(** C10. UDP over IPv4, from one end to the other.  A datagram of at most 65507 bytes
    that is given to a UDP connection in a buffer with the headroom its
    allocator reserves, and for which a route or a device is known ([tx_choice]
    and [tx_ll] are the device, source address, next hop and link-layer address
    that [ipv4_tx] takes), is handed to the link layer as one packet.  A
    receiver that is given this packet, with any padding behind it, and that
    does not discard the destination address as foreign, passes exactly the
    data to the connection that is found for the destination, with the address
    and port of the sender: the lengths and the two checksums are accepted
    whatever the data is.  So does a receiver that is given, in order, the
    fragments that the packet was cut into, whatever other packets it is
    collecting, as long as memory is not short: nothing is delivered before the
    last fragment, and with it the same data. *)
Theorem udp_ip_roundtrip a other_tx other_rx e s udp b src dest netdev data dev ip_src hop mask ll :
  let st_src := default (uc_local udp) src in
  let st_dest := default (uc_peer udp) dest in
  iob_holds b data -> MAX_LL_NET_HEADER_LEN <= iob_headroom b -> bytes_ok data -> zlen data <= 65507 ->
  st_family st_dest = AF_INET -> bytes_ok (st_pad st_dest) -> length (st_pad st_dest) = 24%nat ->
  0 <= st_port st_src < 2 ^ 16 -> 0 <= st_port st_dest < 2 ^ 16 -> 0 <= ip_src < 2 ^ 32 ->
  tx_choice e s (Some st_src) st_dest netdev = Some (dev, ip_src, hop, mask) -> tx_ll e dev ip_src hop mask = Ok ll ->
  exists s1 packet, udp_tx a other_tx e s udp b src dest netdev = Some (s1, ev_tx e)
    /\ n_sent s1 = n_sent s ++ [Transmission dev ll packet] /\ same_tables s s1
    /\ (forall e' s' b' netdev' flags pad conn,
         iob_holds b' (packet ++ pad) -> accepted s' netdev' flags (sin_addr st_dest) ->
         udp_demux s' (set_port (st_port st_dest) (sin_of (sin_addr st_dest))) = Some conn ->
         exists s2, ipv4_rx a other_tx other_rx e' s' b' netdev' flags = Some (s2, ev_deliver e') /\ same_tables s' s2
           /\ n_sent s2 = n_sent s'
           /\ n_rcvd s2 = n_rcvd s' ++ [UdpData (uc_id conn) data (set_port (st_port st_src) (sin_of ip_src))
                                                               (set_port (st_port st_dest) (sin_of (sin_addr st_dest)))])
    /\ (forall e' s' frames netdev' flags first mids fin conn,
         cut_into packet first mids fin -> unstarted s' first -> iob_env_ok (fe_iob (ev_frag e')) -> plentiful a (ev_frag e') ->
         Forall2 (frame_holds s' netdev' flags) frames (first :: mids ++ [fin]) ->
         udp_demux s' (set_port (st_port st_dest) (sin_of (sin_addr st_dest))) = Some conn ->
         exists s2, ipv4_rx_all a other_tx other_rx e' s' netdev' flags frames = Some (s2, replicate (S (length mids)) (Ok tt) ++ [ev_deliver e'])
           /\ n_sent s2 = n_sent s'
           /\ n_rcvd s2 = n_rcvd s' ++ [UdpData (uc_id conn) data (set_port (st_port st_src) (sin_of ip_src))
                                                               (set_port (st_port st_dest) (sin_of (sin_addr st_dest)))]).
Proof.
  intros st_src st_dest Hb Hh Hdata Hlen Hfam Hpad Hpl24 Hsp Hdp Hsrc Hc Hll.
  destruct (udp_tx_sends a other_tx e s udp b src dest netdev data dev ip_src hop mask ll Hb Hh Hfam Hdata Hc Hll) as (ident & s1 & E & S1 & S2 & S3).
  fold st_src st_dest in E, S3. do 2 eexists. split; [exact E|]. split; [exact S3|]. split; [done|]. clear E S1 S2 S3.
  set (len := UDPHDR_LEN + zlen data) in *. set (ip_dest := sin_addr st_dest) in *. set (sport := st_port st_src) in *. set (dport := st_port st_dest) in *.
  set (seg := udp_segment sport dport len _ data) in *. assert (Hseg : zlen seg = len) by apply udp_segment_len.
  assert (Hd : 0 <= ip_dest < 2 ^ 32).
  { unfold ip_dest, sin_addr. assert (E4 : length (take 4 (st_pad st_dest)) = 4%nat) by (rewrite length_take, Hpl24; done).
    pose proof (be_val_range _ (Forall_take _ 4 _ Hpad)) as R. rewrite E4 in R. exact R. }
  assert (Hl : len <= 0xffff) by (unfold len, UDPHDR_LEN; lia). split.
  { intros e' s' b' netdev' flags pad conn Hb' Hacc Hudp. rewrite <- Hseg in Hb' at 1.
  destruct (ipv4_rx_unfragmented a other_tx other_rx e' s' b' netdev' flags ident IP_UDP ip_src ip_dest seg pad Hb') as (s2 & b2 & -> & H2 & _ & T2 & N2 & R2); try done.
  - rewrite Hseg. unfold len, IPHDR_LEN, UDPHDR_LEN. lia.
  - rewrite Hseg. unfold tcpip_rx. cbn [tcpip_protocols List.find fst]. change (IP_UDP =? IP_UDP) with true. cbv iota.
    assert (Hdx : udp_demux (stat a in_delivers 1 s2) (set_port dport (sin_of ip_dest)) = Some conn)
      by (rewrite <- Hudp; apply udp_demux_same; destruct T2; by constructor).
    pose proof (udp_rx_receives e' (stat a in_delivers 1 s2) b2 netdev' (sin_of ip_src) (sin_of ip_dest) ip_src ip_dest sport dport data conn
      H2 Hl Hdata Hsp Hdp Hdx) as Hrx. cbv zeta in Hrx. fold len in Hrx. rewrite Hrx.
    eexists. split; [done|]. split; [by apply (same_tables_trans s' s2)|]. split; [exact N2|]. cbn. by rewrite R2. }
  intros e' s' frames netdev' flags first mids fin conn [C1 C2 C3 C4 C5 C6] (m & Hm & Hk) He Hpl HF Hudp.
  assert (Hf : frame_ok s' netdev' flags first.1 first.2) by (apply Forall2_cons_inv_r in HF as (b' & fs & (_ & Hf & _) & _); done).
  assert (Hfh : 20 <= first.2 <= zlen first.1) by apply Hf.
  destruct (ipv4_rx_fragments a other_tx other_rx e' s' m _ first mids fin [] first (mids ++ [fin]) netdev' flags frames He Hpl C1 C2 eq_refl Hm Hk HF Hfh)
    as (s1' & b1' & Hs1' & _ & H1' & Hrx).
  set (hdr := take (Z.to_nat first.2) first.1). assert (Hhl : zlen hdr = first.2) by (unfold hdr; rewrite length_take; lia).
  assert (Ej : joined first (mids ++ [fin]) = hdr ++ seg).
  { change (drop 20 (ip_packet (IPHDR_LEN + len) ident IP_UDP ip_src ip_dest seg)) with seg in C6. rewrite <- C6. unfold joined, hdr. rewrite fmap_cons. cbn [concat].
    unfold payload at 2. by rewrite app_assoc, take_drop. }
  rewrite Ej in H1'.
  assert (Hsl : forall off n, 0 <= off -> off + n <= 20 -> slice hdr off n = slice first.1 off n).
  { intros off n Ho Hn. rewrite <- (take_drop (Z.to_nat first.2) first.1). fold hdr. by rewrite slice_app by lia. }
  destruct (ipv4_deliver_udp a other_tx other_rx e' s1' b1' hdr netdev' ip_src ip_dest sport dport data conn H1') as (s2 & E2 & _ & N2 & R2); try done.
  - lia.
  - rewrite Hsl by lia. rewrite Hhl. apply Hf.
  - rewrite Hsl, C3 by lia. done.
  - rewrite Hsl, C4 by lia. done.
  - rewrite Hsl, C5 by lia. done.
  - rewrite <- Hudp. unfold udp_demux. by rewrite (sb_udp _ _ Hs1').
  - rewrite Hhl in E2. exists s2. split; [rewrite (Hrx _ _ E2), length_app; cbn [length]; by rewrite Nat.add_1_r|].
    split; [by rewrite N2, (sb_sent _ _ Hs1')|by rewrite R2, (sb_rcvd _ _ Hs1')].
Qed.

┄┄┄┄┄┄

_Task directions:_ Scan the data above for the word "zlen" and report every line where it is found.

_Solution to the problem:_
  iob_holds b data -> MAX_LL_NET_HEADER_LEN <= iob_headroom b -> bytes_ok data -> zlen data <= 65507 ->
  set (len := UDPHDR_LEN + zlen data) in *. set (ip_dest := sin_addr st_dest) in *. set (sport := st_port st_src) in *. set (dport := st_port st_dest) in *.
  set (seg := udp_segment sport dport len _ data) in *. assert (Hseg : zlen seg = len) by apply udp_segment_len.
  assert (Hfh : 20 <= first.2 <= zlen first.1) by apply Hf.
  set (hdr := take (Z.to_nat first.2) first.1). assert (Hhl : zlen hdr = first.2) by (unfold hdr; rewrite length_take; lia).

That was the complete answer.